- Ryan Reynolds opened up about the future of “Deadpool.”
- He explained that producing the Marvel action-comedy “swallows” his “whole life.”
- He added that he didn’t want to miss out on spending time with his 4 kids, whom he shares with Blake Lively.
Ryan Reynolds is feeling the dad guilt.
On today’s episode of Variety’s “Actors on Actors” with Andrew Garfield, the actor opened up about balancing work and parenting.
When Garfield asked Reynolds what the future of “Deadpool” looks like, Reynolds said he didn’t know. “My feeling is that that character works very well in two ways: one is scarcity and surprise.”
“Deadpool & Wolverine” was released in July, six years after “Deadpool 2.” “Deadpool” was first released in 2016.

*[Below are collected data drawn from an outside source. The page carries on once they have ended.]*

(** UTF-8 decoding of a well-formed byte sequence: [need] continuation
    bytes are still expected for the code point accumulated in [acc]. *)
Fixpoint utf8_decode (bs : list N) (need : nat) (acc : N) : str :=
  match bs with
  | [] => []
  | b :: r =>
      match need with
      | O =>
          if b <? 128 then b :: utf8_decode r 0 0
          else if b <? 224 then utf8_decode r 1 (b - 192)
          else if b <? 240 then utf8_decode r 2 (b - 224)
          else utf8_decode r 3 (b - 240)
      | S n =>
          let acc' := acc * 64 + (b - 128) in
          match n with
          | O => acc' :: utf8_decode r 0 0
          | S _ => utf8_decode r n acc'
          end
      end
  end.

(** A source-file literal. *)
Definition u (s : string) : str := utf8_decode (bytes_of s) 0 0.
Arguments u : simpl never.

Definition str_eqb (a b : str) : bool :=
  if list_eq_dec N.eq_dec a b then true else false.

(** Truth value of a [str]: only the empty string is false. *)
Definition truthy (s : str) : bool :=
  match s with [] => false | _ :: _ => true end.

(** [str.isspace] on one code point: the characters CPython's
    [_PyUnicode_IsWhitespace] accepts. *)
Definition isspace (c : N) : bool :=
  ((9 <=? c) && (c <=? 13)) || ((28 <=? c) && (c <=? 32))
  || (c =? 133) || (c =? 160) || (c =? 5760)
  || ((8192 <=? c) && (c <=? 8202))
  || (c =? 8232) || (c =? 8233) || (c =? 8239) || (c =? 8287)
  || (c =? 12288).

Fixpoint lstrip (s : str) : str :=
  match s with
  | [] => []
  | c :: r => if isspace c then lstrip r else s
  end.

Definition rstrip (s : str) : str := rev (lstrip (rev s)).

(** [s.strip()] with no argument. *)
Definition strip (s : str) : str := rstrip (lstrip s).

(** A [dict] with [str] keys, in insertion order. *)
Definition dict (V : Type) := list (str * V).

Fixpoint lookup {V} (d : dict V) (k : str) : option V :=
  match d with
  | [] => None
  | (k', v) :: r => if str_eqb k' k then Some v else lookup r k
  end.

(** [d.get(k, default)]. *)
Definition get {V} (d : dict V) (k : str) (default : V) : V :=
  match lookup d k with Some v => v | None => default end.

(** [list(d.keys())]. *)
Definition keys {V} (d : dict V) : list str := map fst d.

End Py.

Import Py.

(** ** Exceptions and results *)

(** What a library call raises is an instance of [Exception]; [exn_str] is
    its [str()].  [st.stop()] ends the run through Streamlit's script-control
    signal, which is no [Exception] and which [except Exception] lets pass:
    it is the separate outcome [Stop]. *)
Record exn := Exn { exn_str : str }.

Inductive result (A : Type) :=
| Ok (a : A)
| Raise (e : exn)
| Stop.
Arguments Ok {A} a.
Arguments Raise {A} e.
Arguments Stop {A}.

Definition rbind {A B} (r : result A) (f : A -> result B) : result B :=
  match r with
  | Ok a => f a
  | Raise e => Raise e
  | Stop => Stop
  end.

(** ** The LangChain pieces the program uses *)

Module LangChain.

Inductive role := system | human.

Inductive message :=
| SystemMessage (content : str)
| HumanMessage (content : str).

(** *** f-string templates

    Every message of [ChatPromptTemplate.from_messages] is a template in
    Python's format-string syntax: a doubled brace stands for one brace,
    [{name}] for the value of the variable [name], and a brace on its own
    is a [ValueError].  The program's templates hold no conversion or
    format specification, so a field is read as its name up to the closing
    brace. *)
Inductive piece :=
| Lit (c : N)
| Field (name : str).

Part of the reason for the six-year gap after “Deadpool 2” was because it “swallows” his “whole life,” said Reynolds, who played the title character and was a producer and writer on the show.
“You can’t take your hand off the stick all the way through development, through post-production, into marketing and promo,” he said.
Reynolds has four kids, whom he shares with Blake Lively.
“I don’t ever want to be on a first-name basis with any of them. No, I don’t ever want to be absentee, and I don’t ever want to miss stuff,” he said. “I, like, kind of die inside when I see their face, and they have a competition or sports thing or something, and I missed it.”
In August, Lively shared a similar sentiment on balancing work and family.
“When you’re working, sometimes you feel guilty for, you know, not being in your personal life in those hours you’re at work,” Lively told Entertainment Tonight. “And then when you’re at work, you feel guilty by being distracted by wishing that you were at your personal life,” she said.
In February, the “It Ends With Us” actor said that she and Reynolds agreed “not to work at the same time” when they started dating.
Juggling work and family is “like a circus act with no intermission,” well-being experts previously told Business Insider.
Veronica West, a psychologist and the founder of “My Thriving Mind,” said that instead of dividing work and personal time into “neat, equal slices,” she said that a better way is to think about it as “work-life rhythm.”
“The trick is learning how to balance energy, not just time, so you’re surviving and enjoying each part of your day,” she said.
A representative for Reynolds did not immediately respond to a request for comment from BI sent outside regular business hours.